In Wednesday’s paper, the Herald, there was a very poignant article by Sally Magnusson entitled Magnusson’s torment at mother’s dementia battle. It really hit home for both Mum and me, and I’m sure many other’s who have family members or friends, who are suffering from dementia.
As you’ll know if you’ve been following my blog for a while, my Dad was diagnosed with dementia a few years ago, and over the last couple of years his condition has deteriorated very rapid. My Dad is still living at home with my Mum, with my Mum caring for him 24/7.
As Sally Magnusson says in her article in the Herald this week
“Caring for my mother at home, even only part-time in my case with the help of my sisters and latterly a team of wonderful carers, has been psychologically gruelling and physically draining,” she said.
“How much worse for those who are caring alone and cannot afford extra help.”
when you’re caring for someone with dementia, it’s not something which just takes up a small part of your time, it is a 24/7 job, one which is not just physically exhausting, but also emotionally draining.
Please don’t think dementia is just about forgetting a few things, it’s not, it’s a horrendous disease which sucks out the person you know from their body and leaves an empty, helpless shell. It’s a disease which not only affects the person with the disease but also those who care for them, as there’s no remission for them from looking after the sufferer.
The person I know my Dad to be isn’t here anymore, yes, when I look at him I see my Dad, but that’s about the only part of him which is still recognisable as Dad:
- He is no longer able to dress himself – Mum has to help him do that
- He no longer knows or understands how to wash himself – Mum does that 6 days a week with a carer coming in to give Dad a bath once a week
- He doesn’t recognise family members…including me which was very upsetting when it first happened. Although I’m now used to him not knowing me, it still is very upsetting
- He doesn’t recognise or know people he’s known for years, such as neighbours and friends
- When outside the house, he doesn’t know where he is
- He sleeps most of the time
One of the saddest things watching Dad’s condition worsen, was when he went through a stage of bursting out crying for no apparent reason, other than just simply frustration at what was happening to him. I know how upsetting it was for Mum and me to see, but imagine how my Dad must have felt!

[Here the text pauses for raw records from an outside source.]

(* ===== verification/FamilyLimits.v ===== *)
(** * Where families get stuck

    Two ways in which a parent is never woken, and examples of the theorems on
    families. *)
From S2P Require Import Prelude GoStrings TaskModel TaskRepo TaskRepoFacts TaskRepoSafety Store.
From S2P Require Import Gates Delegation DelegationFacts FamilyFacts.
Open Scope list_scope.
Open Scope Z_scope.

Section Limits.
Context `{pg : Postgres} (marshal : string -> string).

(** ** The scheduler's release of a paused task *)

(** A task's lease released with its status kept. *)
Lemma ReleaseLease_one now id l st r tbl :
  table_ok tbl -> row tbl id = Some r -> LeaseID r = Some l -> l <> ""%string ->
  enum_task_status st = true ->
  exists tbl', ReleaseLease now id l st (mkReleaseOptions 0 0 "" "") tbl = Ok tbl' /\
    row tbl' id = Some (release_set now st (mkReleaseOptions 0 0 "" "") r) /\
    forall id', id' <> id -> row tbl' id' = row tbl id'.
Proof.
  intros Hok Er Hl Hne He.
  destruct (ReleaseLease_total now id l st (mkReleaseOptions 0 0 "" "") tbl) as [tbl' E]; try done.
  { intros t Et _. pose proof (row_checks_of _ _ _ Hok Et) as Hc.
    unfold row_checks in Hc. rewrite !andb_true_iff, !Z.leb_le in Hc. simpl. unfold set_pos. simpl. lia. }
  exists tbl'. split; [done|].
  destruct (ReleaseLease_cases now id l st _ tbl Hok tbl' E) as (_ & Hoth & Hmine & _).
  split; [by apply Hmine|exact Hoth].
Qed.

(** The children of a parent are all done, and there is one. *)
Definition family_done (pid : string) (tbl : Table) : Prop :=
  GetChildren pid tbl <> [] /\
  forallb (fun t => child_done (Status t)) (GetChildren pid tbl) = true.

Definition turn (k : nat) (now : time) : Turn := mkTurn k now false.

Lemma family_step_at k now pc pc' pcs tbl tbl' :
  pcs !! k = Some pc -> proc_step now false pc tbl = (pc', tbl') ->
  family_step (pcs, tbl) (turn k now) = (<[k := pc']> pcs, tbl').
Proof. intros Hk Hs. unfold family_step. simpl. by rewrite Hk, Hs. Qed.

Lemma proc_step_unblock now u u' tbl tbl' :
  unblock_step now false u tbl = (u', tbl') ->
  proc_step now false (PcUnblock u) tbl = (PcUnblock u', tbl').
Proof. intros H. cbn [proc_step]. by rewrite H. Qed.

(** A waker that runs alone wakes a waiting parent and keeps its lease. *)
Lemma waker_alone now pid r tbl :
  table_ok tbl -> row tbl pid = Some r -> pid <> ""%string -> MaxAttempts r <= maxInt32 ->
  Status r = TaskStatusWaitingForChildren -> family_done pid tbl ->
  exists tbl' r', table_ok tbl' /\ row tbl' pid = Some r' /\ LeaseID r' = LeaseID r /\
    Status r' <> TaskStatusWaitingForChildren /\
    (forall id', id' <> pid -> row tbl' id' = row tbl id') /\
    unblock_step now false (UbGet pid) tbl = (UbChildren (scanTask r), tbl) /\
    unblock_step now false (UbChildren (scanTask r)) tbl =
      (UbWake (scanTask r) (GetChildren pid tbl), tbl) /\
    unblock_step now false (UbWake (scanTask r) (GetChildren pid tbl)) tbl = (UbDone, tbl').
Proof.
  intros Hok Er Hp Hm Hw [Hne Hall]. pose proof Er as [_ Hid]%row_Some_1.
  destruct (wake_one now (scanTask r) (GetChildren pid tbl) r tbl) as
    (b & tbl' & r' & Ew & Hok' & Hwk & _ & Hlease & Hrow); try done.
  1-2: change (ID (scanTask r)) with (ID r); by rewrite Hid.
  change (ID (scanTask r)) with (ID r) in Hrow. rewrite Hid, Hw in Hrow.
  exists tbl', r'. split_and!; try done.
  - rewrite Hrow. by rewrite !bool_decide_true.
  - destruct Hwk as [_ Hwk]. destruct (existsb _ _).
    + destruct Hwk as [_ Hwk]. destruct (taskWillRetry r), Hwk; congruence.
    + destruct Hwk as [Hwk _]. congruence.
  - intros id' Hne'. rewrite Hrow. by rewrite bool_decide_false.
  - cbn [unblock_step]. rewrite Get_row, Er. change (Status (scanTask r)) with (Status r).
    by rewrite bool_decide_true.
  - cbn [unblock_step]. cbv zeta. change (ID (scanTask r)) with (ID r). rewrite Hid.
    cbn [orb]. rewrite bool_decide_false, Hall by done. done.
  - cbn [unblock_step]. by rewrite Ew.
Qed.

(** A wake-up can be lost.  The scheduler releases a paused task in two
    statements: it reads the status and writes it back with the release.  If
    the last child wakes the parent between the two, the write puts the parent
    back to WAITING_FOR_CHILDREN: the waker is done, every child is done, and
    nothing is left that would wake the parent. *)
Theorem paused_release_loses_wakeup now pid l r tbl :
  table_ok tbl -> row tbl pid = Some r -> pid <> ""%string -> MaxAttempts r <= maxInt32 ->
  Status r = TaskStatusWaitingForChildren -> family_done pid tbl ->
  LeaseID r = Some l -> l <> ""%string ->
  exists tbl' r', run_family (map (fun k => turn k now) [0; 1; 1; 1; 0]%nat)
      ([PcReload pid l; PcUnblock (UbGet pid)], tbl) = ([PcDone; PcDone], tbl') /\
    row tbl' pid = Some r' /\ Status r' = TaskStatusWaitingForChildren /\ LeaseID r' = None /\
    forall id', id' <> pid -> row tbl' id' = row tbl id'.
Proof.
  intros Hok Er Hp Hm Hw Hf Hl Hlne.
  destruct (waker_alone now pid r tbl Hok Er Hp Hm Hw Hf) as
    (tbl1 & r1 & Hok1 & Er1 & Hl1 & _ & Hoth1 & S1 & S2 & S3).
  destruct (ReleaseLease_one now pid l TaskStatusWaitingForChildren r1 tbl1) as
    (tbl2 & E2 & Er2 & Hoth2); [done|done|congruence|done|done|].
  exists tbl2. eexists. split; [|split; [exact Er2|split_and!; [done|done|]]].
  - assert (S0 : proc_step now false (PcReload pid l) tbl =
      (PcRelease pid l TaskStatusWaitingForChildren, tbl)).
    { cbn [proc_step]. rewrite Get_row, Er. change (Status (scanTask r)) with (Status r).
      rewrite Hw. done. }
    assert (S4 : proc_step now false (PcRelease pid l TaskStatusWaitingForChildren) tbl1 = (PcDone, tbl2)).
    { cbn [proc_step]. by rewrite E2. }
    unfold run_family. cbn [map foldl].
    erewrite family_step_at; [|reflexivity|exact S0].
    erewrite family_step_at; [|reflexivity|exact (proc_step_unblock _ _ _ _ _ S1)].
    erewrite family_step_at; [|reflexivity|exact (proc_step_unblock _ _ _ _ _ S2)].
    erewrite family_step_at; [|reflexivity|exact (proc_step_unblock _ _ _ _ _ S3)].
    by erewrite family_step_at; [|reflexivity|exact S4].
  - intros id' Hne. by rewrite Hoth2, Hoth1.
Qed.

(** ** Sequential children *)

(** A sequential family stops at the first child that does not complete.
    Once [createDelegatedTasks] made a SEQUENTIAL family, and as long as its
    first child is in any status but COMPLETED (FAILED, CANCELLED or CLOSED for
    instance) and the second is as created, the second is queued but never
    eligible for a lease, whatever the scheduler asks for, and waking the parent
    changes nothing: the parent waits for a child that cannot start. *)
Theorem sequential_family_stops c parent r1 r2 rest tbl tbl1 tbl2 d now :
  table_ok tbl ->
  createDelegatedTasks marshal c parent DelegationModeSequential (r1 :: r2 :: rest) tbl
    = (Ok (), tbl1) -> rq_id r1 <> ""%string ->
  table_ok tbl2 -> row tbl2 (rq_id r1) = Some d -> Status d <> TaskStatusCompleted ->
  row tbl2 (rq_id r2) = row tbl1 (rq_id r2) ->
  exists b, row tbl2 (rq_id r2) = Some b /\ Status b = TaskStatusQueued /\
    (forall opts, eligible tbl2 opts b = false) /\
    unblockParentIfChildrenDone now (ID parent) tbl2 = tbl2.
Proof.
  intros Hok Hc Hne Hok2 Ed Hd Eb.
  pose proof (createDelegatedTasks_cases marshal c parent DelegationModeSequential
    (r1 :: r2 :: rest) tbl Hok) as H. rewrite Hc in H. destruct H as [-> Hok1].
  change (childMode DelegationModeSequential) with DelegationModeSequential in *.
  set (b := child_row marshal parent DelegationModeSequential (rq_id r1) r2).
  assert (Erow : row (tbl ++ child_rows marshal parent DelegationModeSequential "" (r1 :: r2 :: rest))
    (rq_id r2) = Some b).
  { apply row_Some; [apply Hok1|]. split; [|done]. apply elem_of_app. right. simpl. right. left. }
  rewrite Erow in Eb. exists b. split; [done|]. split; [done|].
  assert (Hdeps : Dependencies b = [rq_id r1]).
  { unfold b, child_row, child_task. simpl. by rewrite bool_decide_false. }
  split.
  - intros opts. apply not_true_iff_false. intros Hel%eligible_spec.
    pose proof (el_deps _ _ _ Hel) as Hdep. rewrite Hdeps in Hdep.
    destruct (Hdep (rq_id r1) ltac:(left)) as (x & Hx & Hid & Hst).
    assert (Ex : row tbl2 (rq_id r1) = Some x) by (apply row_Some; [apply Hok2|done]).
    congruence.
  - pose proof Eb as [Hb _]%row_Some_1. unfold unblockParentIfChildrenDone. cbn [unblock_step].
    destruct (Get (ID parent) tbl2) as [p|e] eqn:Ep; [|done]. case_bool_decide; [|done].
    cbn [unblock_step]. cbv zeta. cbn [orb].
    assert (Hidp : ID p = ID parent).
    { rewrite Get_row in Ep. destruct (row tbl2 (ID parent)) as [q|] eqn:Eq; [|done].
      injection Ep as <-. by apply row_Some_1 in Eq as [_ ?]. }
    case_bool_decide; [done|]. rewrite Hidp.
    assert (Hall : forallb (fun t => child_done (Status t)) (GetChildren (ID parent) tbl2) = false).
    { apply not_true_iff_false. rewrite forallb_elem. intros Hall.
      specialize (Hall (scanTask b)). rewrite elem_of_GetChildren in Hall.
      assert (child_done (Status (scanTask b)) = true) as Hx by (apply Hall; by exists b).
      by vm_compute in Hx. }
    by rewrite Hall.
Qed.

End Limits.

(** ** Examples *)

Section Examples.
#[local] Existing Instance pg_example.

Definition parent_example : Task :=
  (zeroTask "p") <| ProjectID := "p1"%string |> <| CreationSource := TaskCreationSourceUser |>
    <| Status := TaskStatusRunning |> <| Priority := 50 |> <| Attempt := 1 |> <| MaxAttempts := 3 |>
    <| LeaseID := Some "l1"%string |>.

Definition request_example (id : string) : ChildRequest :=
  mkRequest (mkSpec "go" 0 "") id 5 5 None.

Definition requests_example : list ChildRequest := [request_example "a"; request_example "b"].

Lemma parent_table_ok : table_ok [parent_example].
Proof.
  split; [apply NoDup_singleton|apply NoDup_nil_2| |]; by intros t ->%list_elem_of_singleton.
Qed.

Definition family_example (mode : DelegationMode) : Table :=
  [parent_example; child_row id parent_example mode "" (request_example "a");
   child_row id parent_example mode "a" (request_example "b")].

Lemma family_created mode :
  mode = DelegationModeSequential \/ mode = DelegationModeParallel ->
  createDelegatedTasks id unlimited parent_example mode requests_example [parent_example]
    = (Ok (), family_example mode).
Proof. intros [-> | ->]; vm_compute; reflexivity. Qed.

Lemma family_example_ok mode :
  mode = DelegationModeSequential \/ mode = DelegationModeParallel -> table_ok (family_example mode).
Proof.
  intros Hm. pose proof (createDelegatedTasks_cases id unlimited parent_example mode
    requests_example [parent_example] parent_table_ok) as H.
  rewrite (family_created mode Hm) in H. apply H.
Qed.


(** One child succeeds, the other fails its last attempt. *)
Definition last_try : Task :=
  (child_row id parent_example DelegationModeParallel "" (request_example "b")) <| Attempt := 3 |>.

Definition endings_example : list (Ending * Task) :=
  [(EndSuccess, child_row id parent_example DelegationModeParallel "" (request_example "a"));
   (EndFailure "boom" TaskFailureClassLLMError, last_try)].

Definition finishing_table : Table :=
  [parent_example; child_row id parent_example DelegationModeParallel "" (request_example "a");
   last_try].

Lemma finishing_table_ok : table_ok finishing_table.
Proof.
  split; try (apply (bool_decide_unpack _); vm_compute; exact I);
    intros t Ht; repeat (apply elem_of_cons in Ht as [->|Ht]; [vm_compute; reflexivity|]);
    by apply elem_of_nil in Ht.
Qed.

Lemma finishing_children id r :
  row finishing_table id = Some r ->
  ParentTaskID r = Some "p"%string <-> id ∈ child_ids endings_example.
Proof.
  assert (H : Forall (fun r => ParentTaskID r = Some "p"%string <-> ID r ∈ child_ids endings_example)
    finishing_table) by (apply (bool_decide_unpack _); vm_compute; exact I).
  intros [Hr <-]%row_Some_1. rewrite Forall_forall in H. by apply H.
Qed.

Lemma finishing_child e t :
  (e, t) ∈ endings_example -> exists r, row finishing_table (ID t) = Some r /\
    ParentTaskID t = Some "p"%string /\ child_done (Status r) = false /\
    Status r <> TaskStatusPaused /\ can_end e t r.
Proof.
  intros H. apply elem_of_cons in H as [[= -> ->]|H].
  { eexists. split; [vm_compute; reflexivity|]. by split_and!. }
  apply elem_of_cons in H as [[= -> ->]|H]; [|by apply elem_of_nil in H].
  exists last_try. split; [vm_compute; reflexivity|]. split_and!; try done.
Qed.

Lemma finishing_start : family_start "p" parent_example endings_example finishing_table.
Proof.
  split; try done.
  - exact finishing_table_ok.
  - apply (bool_decide_unpack _). vm_compute. exact I.
  - exact finishing_children.
  - exact finishing_child.
Qed.

Definition round_robin : list Turn :=
  concat (repeat (map (fun k => turn k 9) [2; 0; 1]%nat) 5).

Lemma round_robin_fair k : (k <= 2)%nat -> (5 <= turns k round_robin)%nat.
Proof. destruct k as [|[|[|k]]]; [by vm_compute; lia..|lia]. Qed.

Lemma round_robin_no_fault : Forall (fun e => tn_fault e = false) round_robin.
Proof. apply (bool_decide_unpack _). vm_compute. exact I. Qed.


(** Both children are done and the parent still waits under its lease. *)
Definition waiting_parent : Task := parent_example <| Status := TaskStatusWaitingForChildren |>.
Definition done_child (i : string) : Task :=
  (zeroTask i) <| ProjectID := "p1"%string |> <| ParentTaskID := Some "p"%string |>
    <| Status := TaskStatusCompleted |> <| Attempt := 1 |> <| MaxAttempts := 3 |>.
Definition done_table : Table := [waiting_parent; done_child "a"; done_child "b"].

Lemma done_table_ok : table_ok done_table.
Proof.
  split; try (apply (bool_decide_unpack _); vm_compute; exact I);
    intros t Ht; repeat (apply elem_of_cons in Ht as [->|Ht]; [vm_compute; reflexivity|]);
    by apply elem_of_nil in Ht.
Qed.

Lemma done_table_done : family_done "p" done_table.
Proof. split; [by vm_compute|vm_compute; reflexivity]. Qed.

Example paused_release_loses_wakeup_witness :
  exists tbl' r', run_family (map (fun k => turn k 9) [0; 1; 1; 1; 0]%nat)
      ([PcReload "p" "l1"; PcUnblock (UbGet "p")], done_table) = ([PcDone; PcDone], tbl') /\
    row tbl' "p" = Some r' /\ Status r' = TaskStatusWaitingForChildren /\ LeaseID r' = None /\
    forall id', id' <> "p"%string -> row tbl' id' = row done_table id'.
Proof.
  exact (paused_release_loses_wakeup 9 "p" "l1" waiting_parent done_table done_table_ok eq_refl
    ltac:(discriminate) ltac:(discriminate) eq_refl done_table_done eq_refl ltac:(discriminate)).
Defined.

(** The first of two sequential children has failed. *)
Definition failed_child : Task :=
  (child_row id parent_example DelegationModeSequential "" (request_example "a"))
    <| Status := TaskStatusFailed |>.
Definition stuck_table : Table :=
  [waiting_parent; failed_child;
   child_row id parent_example DelegationModeSequential "a" (request_example "b")].

Lemma stuck_table_ok : table_ok stuck_table.
Proof.
  split; try (apply (bool_decide_unpack _); vm_compute; exact I);
    intros t Ht; repeat (apply elem_of_cons in Ht as [->|Ht]; [vm_compute; reflexivity|]);
    by apply elem_of_nil in Ht.
Qed.

Lemma stuck_same :
  row stuck_table "b" = row (family_example DelegationModeSequential) "b".
Proof. vm_compute. reflexivity. Qed.

Example sequential_family_stops_witness :
  exists b, row stuck_table "b" = Some b /\ Status b = TaskStatusQueued /\
    (eligible stuck_table lease_opts_example b = false) /\
    unblockParentIfChildrenDone 9 "p" stuck_table = stuck_table.
Proof.
  destruct (sequential_family_stops id unlimited parent_example (request_example "a")
    (request_example "b") [] [parent_example] (family_example DelegationModeSequential) stuck_table
    failed_child 9 parent_table_ok (family_created DelegationModeSequential (or_introl eq_refl))
    ltac:(discriminate) stuck_table_ok eq_refl ltac:(discriminate) stuck_same)
    as (b & H1 & H2 & H3 & H4).
  exact (ex_intro _ b (conj H1 (conj H2 (conj (H3 lease_opts_example) H4)))).
Defined.

End Examples.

I do my best to support my Mum as she cares for Dad 24/7, however I never feel as though I’m able to do enough because I can see how difficult it is for Mum. On the plus side, Dad’s been into a local care hom,e a couple of time in the last 4/5 months for a week’s respite care, which has allowed Mum to get a bit of a break and a rest. In the last few weeks Mum’s talked about how she’s not sure how much longer she will be able to look after Dad at home.
It’s sad it’s come to this for Dad, but for the sake of my Mum, and her health, I was pleased when Mum told me she had asked her social worker to put Dad’s name down on the waiting list for the local care home. It’s upsetting to think of Dad not being at home, but ultimately he doesn’t really know where he is or who he’s with anymore, so as long as he’s comfortable and being looked after well, that is all I can ask.
If you are a praying person, can I ask you to pray for all those suffering from dementia and also for those caring for them. Thank you.